I’m pretty slow on the band wagon most of the time. I don’t read books that everyone reads, see movies that are must-sees and follow the latest fashion trends. But I believe that everything happens for a reason at the right time.
For the first time last Friday night, I had some alone time and watched “Eat, Pray, Love.” I found the book in the used section of the library years ago and it has sat on my shelf collecting dust bunnies for 4 years, I’m actually surprised it made the “divorce cut” (the purging of all furniture, books, DVD’s, kitchen appliances, etc from my ill-fated marriage). I watched part of it and ended up finishing it Saturday night after a difficult wedding at around 4am when I found myself with insomnia.
The movie struck me as being so scarily parallel to my own life –emotion wise — and I could see how the world embraced this book and movie. Many times in the movie, I had to stop and let certain quotes sink in as they resonated so deeply within me. I see so many points of my own journey through her memoir.

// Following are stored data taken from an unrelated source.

(* ===== verification/ExportMerge.v ===== *)
(** * The fragments of a message, put together again

    What the broadcaster cuts for a snapshot the consumer merges fragment by fragment:
    every fragment passes the checks of the consumer, and what it ends with holds the
    entries and the accounts of the message that was cut. *)

From S2P Require Import Prelude Ordered Text Protocol Wire Validate TychoFeed Codec.
From S2P Require Import RedisEntry Replay Recovery Store StorePools Reassembly RawMessage.
From S2P Require Import SnapshotExport ExportSplit.

(** ** Hash maps *)

Lemma hm_insert_present {V} (m m1 : hashmap V) k v v' :
  NoDup m.*1 → m ≡ₚ (k, v) :: m1 → hm_insert k v' m ≡ₚ (k, v') :: m1.
Proof.
  intros Hnd Hm. assert (NoDup (((k, v) :: m1).*1)) as [Hk _]%NoDup_cons by by rewrite <- Hm.
  unfold hm_insert. constructor. rewrite Hm, filter_cons_False by (cbn; tauto).
  by rewrite filter_fresh.
Qed.

(** ** Accounts *)

Section accounts.
Context `{RawMessages} `{!AccountLaws}.

(** Every slot with its account. *)
Definition flat (m : hashmap ResponseAccount) : list (Bytes * (Bytes * Bytes)) :=
  m ≫= λ '(a, account), pair a <$> account_slots account.

Definition slot_key (s : Bytes * (Bytes * Bytes)) : Bytes * Bytes := (s.1, s.2.1).

Lemma flat_app m1 m2 : flat (m1 ++ m2) = flat m1 ++ flat m2.
Proof. apply bind_app. Qed.

#[export] Instance flat_perm : Proper ((≡ₚ) ==> (≡ₚ)) flat.
Proof. intros m1 m2 Hm. unfold flat. by rewrite Hm. Qed.

Lemma flat_keys_one a account :
  slot_key <$> flat [(a, account)] = pair a <$> (account_slots account).*1.
Proof. unfold flat. cbn. by rewrite app_nil_r, <- !list_fmap_compose. Qed.

Lemma flat_cons entry m : flat (entry :: m) = flat [entry] ++ flat m.
Proof. by rewrite <- flat_app. Qed.

(** An account and what it becomes with other slots. *)
Definition variant_in (m : hashmap ResponseAccount) (entry : Bytes * ResponseAccount) : Prop :=
  ∃ account slots, (entry.1, account) ∈ m ∧ entry.2 = set_account_slots slots account.

Lemma merge_slots_ok address slots slots' :
  NoDup (slots'.*1 ++ slots.*1) →
  ∃ merged, fold_result (merge_slot address) slots slots' = Ok merged ∧ merged ≡ₚ slots' ++ slots.
Proof.
  revert slots. induction slots' as [|[k v] slots' IH]; intros slots; csimpl; [by eexists|].
  intros [Hk Hnd]%NoDup_cons. rewrite (proj2 (hm_get_None _ _)) by set_solver. cbn.
  rewrite hm_insert_fresh by set_solver.
  destruct (IH ((k, v) :: slots)) as (merged & -> & Hm).
  { csimpl. rewrite <- Permutation_middle. by constructor. }
  exists merged. split; [done|]. by rewrite Hm, Permutation_middle.
Qed.

Lemma merge_account_ok address account account' a0 s s' :
  account = set_account_slots s a0 → account' = set_account_slots s' a0 →
  NoDup (s'.*1 ++ s.*1) →
  ∃ merged, merge_vm_storage_account address account account' =
      Ok (set_account_slots merged a0) ∧ merged ≡ₚ s' ++ s.
Proof.
  intros -> -> Hnd. unfold merge_vm_storage_account, ensure_vm_account_metadata_matches.
  assert (list_find (λ f, account_field_eqb f (set_account_slots s a0)
    (set_account_slots s' a0) = false) account_fields = None) as ->.
  { apply list_find_None, Forall_forall. intros f _. by rewrite field_set_slots. }
  cbn. rewrite !slots_set_slots.
  destruct (merge_slots_ok address s s' Hnd) as (merged & -> & Hm).
  exists merged. split; [|done]. cbn. by rewrite set_set_slots.
Qed.

(** What merging the accounts [ps] of the fragments one by one has built. *)
Record merged_accounts (orig ps m : hashmap ResponseAccount) : Prop := {
  ma_nodup : NoDup m.*1;
  ma_flat : flat m ≡ₚ flat ps;
  ma_variants : Forall (variant_in orig) m;
  ma_keys a : a ∈ m.*1 ↔ a ∈ ps.*1;
}.

Lemma merged_accounts_one orig entry :
  variant_in orig entry → merged_accounts orig [entry] [entry].
Proof. split; [apply NoDup_singleton|done|by constructor|done]. Qed.

Lemma merged_accounts_step orig ps m entry :
  NoDup orig.*1 → merged_accounts orig ps m → variant_in orig entry →
  NoDup (slot_key <$> flat (ps ++ [entry])) →
  ∃ m', merge_vm_storage m [entry] = Ok m' ∧ merged_accounts orig (ps ++ [entry]) m'.
Proof.
  intros Ho [Hnd Hflat Hvar Hkeys] Hentry Hslots. destruct entry as [a incoming].
  unfold merge_vm_storage. cbn [fold_result].
  destruct (decide (a ∈ m.*1)) as [Hin|Hout].
  - apply list_elem_of_fmap in Hin as ([a' present] & Heq & Hin). cbn in Heq. subst a'.
    assert (hm_get a m = Some present) as -> by by apply hm_get_Some.
    assert (variant_in orig (a, present)) as (a0 & s & Ha0 & Hs).
    { rewrite Forall_forall in Hvar. by apply Hvar. }
    destruct Hentry as (a1 & s' & Ha1 & Hs'). cbn in *.
    apply hm_get_Some in Ha0, Ha1; [|done..]. rewrite Ha0 in Ha1. injection Ha1 as <-.
    apply elem_of_Permutation in Hin as [m1 Hm].
    destruct (merge_account_ok a present incoming a0 s s' Hs Hs') as (merged & -> & Hmerged).
    { apply (NoDup_fmap_1 (pair a)). rewrite fmap_app. subst present incoming.
      rewrite <- (slots_set_slots s' a0), <- (slots_set_slots s a0), <- !flat_keys_one.
      rewrite flat_app, <- Hflat, Hm, flat_cons, (Permutation_app_comm _ (flat [_])) in Hslots.
      rewrite app_assoc, fmap_app in Hslots. apply NoDup_app in Hslots as [Hslots _].
      by rewrite fmap_app in Hslots. }
    eexists. split; [done|]. pose proof (hm_insert_present _ _ _ _ (set_account_slots merged a0)
      Hnd Hm) as Hins. subst present incoming. split.
    + rewrite Hins. by rewrite Hm in Hnd.
    + rewrite Hins, flat_app, <- Hflat, Hm, !(flat_cons _ m1).
      rewrite <- (Permutation_app_comm (flat [_])), app_assoc. f_equiv. unfold flat. cbn.
      rewrite !app_nil_r, !slots_set_slots, Hmerged, fmap_app. done.
    + rewrite Hins. rewrite Hm in Hvar. apply Forall_cons in Hvar as [_ Hvar].
      constructor; [|done]. exists a0, merged. split; [|done]. by apply hm_get_Some.
    + intros b. rewrite Hins, fmap_app, elem_of_app, <- Hkeys, Hm. set_solver.
  - rewrite (proj2 (hm_get_None _ _)) by done. exists ((a, incoming) :: m).
    rewrite hm_insert_fresh by done. split; [done|]. split.
    + by constructor.
    + rewrite flat_app, <- Hflat. change (flat ((a, incoming) :: m)) with (flat ([(a, incoming)] ++ m)).
      rewrite flat_app. apply Permutation_app_comm.
    + by constructor.
    + intros b. rewrite fmap_app, elem_of_app, <- Hkeys. set_solver.
Qed.
End accounts.

(** ** What merging two messages does

    [StateSyncMessage::merge] unites the maps of two messages that have no key in common.
    It leaves the new tokens and the dynamic entry points of the second one aside, which is
    why the consumer takes them out before and adds them after. *)

Section laws.
Context `{SyncFields}.

Definition plain_deltas (m : SyncMessage) : Prop :=
  ∀ d, sy_deltas m = Some d → bc_new_tokens d = [] ∧ bc_dci_update d = dci_default.

(** No component of [l1] that is removed in [l2]. *)
Definition no_removed (l1 l2 : list Leaf) : Prop :=
  ∀ k v w, StateLeaf k v ∈ l1 → RemovedLeaf k w ∉ l2.
End laws.

Class MergeLaws `{SyncFields} := {
  merge_header a b :
    ssm_header a = ssm_header b → ssm_header (message_merge a b) = ssm_header b;
  merge_leaves a b :
    NoDup (leaf_key <$> message_leaves (of_message a) ++ message_leaves (of_message b)) →
    no_removed (message_leaves (of_message a)) (message_leaves (of_message b)) →
    no_removed (message_leaves (of_message b)) (message_leaves (of_message a)) →
    plain_deltas (of_message b) →
    message_leaves (of_message (message_merge a b)) ≡ₚ
      message_leaves (of_message a) ++ message_leaves (of_message b);
  merge_has_deltas a b :
    is_Some (sy_deltas (of_message (message_merge a b))) ↔
      is_Some (sy_deltas (of_message a)) ∨ is_Some (sy_deltas (of_message b));
  merge_frame frame a b d :
    (∀ d, sy_deltas (of_message a) = Some d ∨ sy_deltas (of_message b) = Some d →
       block_frame d = frame) →
    sy_deltas (of_message (message_merge a b)) = Some d → block_frame d = frame;
  extend_no_entrypoints e : set_extend no_entrypoints e = e;
}.

Section merge.
Context `{MergeLaws} `{!SyncFieldsLaws} `{!AccountLaws}.

Lemma extend_entrypoints_fresh m l :
  NoDup (l.*1 ++ m.*1) → extend_entrypoints m l = hm_extend m l.
Proof.
  unfold extend_entrypoints, hm_extend. revert m.
  induction l as [|[k e] l IH]; intros m; csimpl; [done|].
  intros [Hk Hnd]%NoDup_cons. rewrite (proj2 (hm_get_None _ _)) by set_solver. cbn.
  rewrite extend_no_entrypoints, IH; [done|]. rewrite hm_insert_fresh by set_solver.
  csimpl. rewrite <- Permutation_middle. by constructor.
Qed.

(** What the consumer takes out of a message before it merges it. *)
Definition taken_leaves (m : SyncMessage) : list Leaf :=
  match sy_deltas m with
  | Some d =>
      leaves NewTokenLeaf (bc_new_tokens d) ++
      leaves EntrypointsLeaf (dci_new_entrypoints (bc_dci_update d)) ++
      leaves EntrypointParamsLeaf (dci_new_entrypoint_params (bc_dci_update d)) ++
      leaves TraceResultLeaf (dci_trace_results (bc_dci_update d))
  | None => []
  end.

Definition without_taken : SyncMessage → SyncMessage :=
  sy_set_deltas (fmap (λ d, bc_set_dci_update (λ _, dci_default) (bc_set_new_tokens (λ _, []) d))).

Lemma taken_leaves_perm m :
  message_leaves m ≡ₚ message_leaves (without_taken m) ++ taken_leaves m.
Proof.
  destruct m as [h states vm [d|] removed]; unfold message_leaves, tail_leaves, taken_leaves;
    cbn -[leaves]; [|by rewrite app_nil_r].
  unfold delta_leaves. cbn -[leaves]. unfold leaves at 3. cbn [map app]. solve_Permutation.
Qed.

Lemma leaves_keys {V} (leaf : string → V → Leaf) n (m : hashmap V) :
  (∀ k v, leaf_key (leaf k v) = (n, k)) → leaf_key <$> leaves leaf m = pair n <$> m.*1.
Proof.
  intros Hn. unfold leaves. change (map ?f ?l) with (f <$> l).
  rewrite <- !list_fmap_compose. apply list_fmap_ext. intros i [k v] _. apply Hn.
Qed.

(** Maps whose leaves are among distinct leaves have no key in common. *)
Lemma leaves_disjoint {V} (leaf : string → V → Leaf) n (m m' : hashmap V) ls :
  (∀ k v, leaf_key (leaf k v) = (n, k)) → NoDup (leaf_key <$> ls) →
  leaves leaf m ++ leaves leaf m' ⊆+ ls → NoDup (m'.*1 ++ m.*1).
Proof.
  intros Hn Hnd [rest Hls]%submseteq_Permutation. apply (NoDup_fmap_1 (pair n)).
  rewrite Permutation_app_comm, fmap_app, <- !(leaves_keys leaf n) by done. rewrite <- fmap_app.
  rewrite Hls, fmap_app in Hnd. by apply NoDup_app in Hnd as [Hnd _].
Qed.

(** What the consumer adds to a merged message. *)
Definition with_taken (d0 : option BlockChanges) (d : BlockChanges) : BlockChanges :=
  let field {V} (f : BlockChanges → hashmap V) : hashmap V := default [] (f <$> d0) in
  bc_set_dci_update (λ _, {|
      dci_new_entrypoints :=
        extend_entrypoints (dci_new_entrypoints (bc_dci_update d))
          (field (dci_new_entrypoints ∘ bc_dci_update));
      dci_new_entrypoint_params :=
        extend_entrypoints (dci_new_entrypoint_params (bc_dci_update d))
          (field (dci_new_entrypoint_params ∘ bc_dci_update));
      dci_trace_results :=
        hm_extend (dci_trace_results (bc_dci_update d))
          (field (dci_trace_results ∘ bc_dci_update)) |})
    (bc_set_new_tokens (λ _, hm_extend (bc_new_tokens d) (field bc_new_tokens)) d).

Lemma leaves_app {V} (leaf : string → V → Leaf) (m m' : hashmap V) :
  leaves leaf (m ++ m') = leaves leaf m ++ leaves leaf m'.
Proof. apply map_app. Qed.

Lemma with_taken_none d : with_taken None d = d.
Proof. by destruct d as [?????????????[???]?]. Qed.

Lemma with_taken_leaves m0 d ls :
  NoDup (leaf_key <$> (delta_leaves d ++ taken_leaves m0) ++ ls) →
  delta_leaves (with_taken (sy_deltas m0) d) ≡ₚ delta_leaves d ++ taken_leaves m0.
Proof.
  rewrite fmap_app. intros [Hnd _]%NoDup_app. unfold taken_leaves in *.
  destruct (sy_deltas m0) as [d0|]; [|by rewrite with_taken_none, app_nil_r].
  unfold delta_leaves in *. cbn -[leaves extend_entrypoints hm_extend].
  pose proof (λ V leaf n m m' Hn, @leaves_disjoint V leaf n m m' _ Hn Hnd) as Hdis.
  rewrite !extend_entrypoints_fresh, !hm_extend_perm, !leaves_app; [solve_Permutation|..].
  all: first
    [ apply (Hdis _ NewTokenLeaf 1%N); [done|solve_submseteq]
    | apply (Hdis _ EntrypointsLeaf 9%N); [done|solve_submseteq]
    | apply (Hdis _ EntrypointParamsLeaf 10%N); [done|solve_submseteq]
    | apply (Hdis _ TraceResultLeaf 11%N); [done|solve_submseteq] ].
Qed.
(** ** A fragment merged *)

Abbreviation leaves_of f := (message_leaves (pm_fields f)).
Abbreviation storage_of f := (sy_vm_storage (pm_fields f)).

Lemma state_leaf m k : k ∈ (sy_states m).*1 → ∃ v, StateLeaf k v ∈ message_leaves m.
Proof.
  intros ([k' v] & -> & Hin)%list_elem_of_fmap. exists v. unfold message_leaves.
  apply elem_of_app. left. apply list_elem_of_fmap. by exists (k', v).
Qed.

Lemma removed_leaf m k : k ∈ (sy_removed_components m).*1 → ∃ v, RemovedLeaf k v ∈ message_leaves m.
Proof.
  intros ([k' v] & -> & Hin)%list_elem_of_fmap. exists v. unfold message_leaves, tail_leaves.
  rewrite !elem_of_app. do 2 right. apply list_elem_of_fmap. by exists (k', v).
Qed.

My own journey, partially shared on this blog, doesn’t start with spaghetti… I feel like in some ways, I’m still the Liz before her self-seeking journey to Italy. That seems so discouraging until I realize that I have grown so much in the last almost 2 years now. Yet, I’m STILL struggling with some issues that I’m not ready to share with the world yet and those issues are causing me loss of appetite, loss of sleep and boxes and boxes of Kleenex.
Shouldn’t I be enjoying the white sandy beaches of Bali right about now??

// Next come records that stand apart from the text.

(* ===== verification/ExportChunks.v ===== *)
(** * The chunks of a snapshot

    The chunks of an export carry the states or the fragments of every backend in order,
    each once, under consecutive indices, the statuses in the first chunk of a backend; and
    a consumer that follows the export ends live exactly when no declared backend is left
    without a chunk. *)

From S2P Require Import Prelude Ordered Text Protocol Wire Validate TychoFeed Tracker Codec.
From S2P Require Import RedisEntry Replay Recovery Reassembly RawMessage SnapshotExport.
From S2P Require Import ExportSplit.

Section chunks.
Context `{SyncFields} `{!SerdeJson} `{!ListJson}.

(** ** Filling chunks *)

Section packing.
Context {A : Type} (ctx : SnapshotChunkBuildContext).
Context (fit : usize → list A → btree string BroadcasterProtocolSyncStatus → anyhow bool).
Context (chunk : usize → list A → btree string BroadcasterProtocolSyncStatus →
  anyhow BroadcasterSnapshotChunk).
Context (too_large : A → string) (base : usize).
Context (statuses : btree string BroadcasterProtocolSyncStatus).

Definition statuses_at (i : nat) : btree string BroadcasterProtocolSyncStatus :=
  if bool_decide (i = 0%nat) then statuses else ∅.

(** The chunks of the groups, the first with the statuses. *)
Definition chunks_of (groups : list (list A)) (chunks : list BroadcasterSnapshotChunk) : Prop :=
  length groups = length chunks ∧
  ∀ i g c, groups !! i = Some g → chunks !! i = Some c →
    chunk (base + N.of_nat i) g (statuses_at i) = Ok c.

Definition packed (all : list A) (p : Packing A) : Prop :=
  (∃ groups, chunks_of groups (pk_chunks _ p) ∧ concat groups ++ pk_items _ p = all) ∧
  pk_sync_statuses _ p = statuses_at (length (pk_chunks _ p)) ∧
  (pk_chunks _ p ≠ [] → pk_items _ p ≠ []).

But in these moments (and they truly are but mere moments, aren’t they?), when the pain is fierce and the only way through it, is…well, through it…it seems like the night will never end, the food remains tasteless and rolls in your stomach and my nose will perpetually be an attractive shade of red and peeling (no matter how soft your Kleenex is). That’s where there is the most growth and self-discovery. I’ve finally learned that the only way to get through it is to let yourself hurt, learn from it, and move on. I’m in one of those moments now. I could use your love and prayers while I work through instead of run from and anesthetize the pain.
Now, because I don’t believe a book can ever be better than the movie, I’m dusting off my copy of Eat, Pray, Love and pretending that I’m on the sandy beaches of Bali.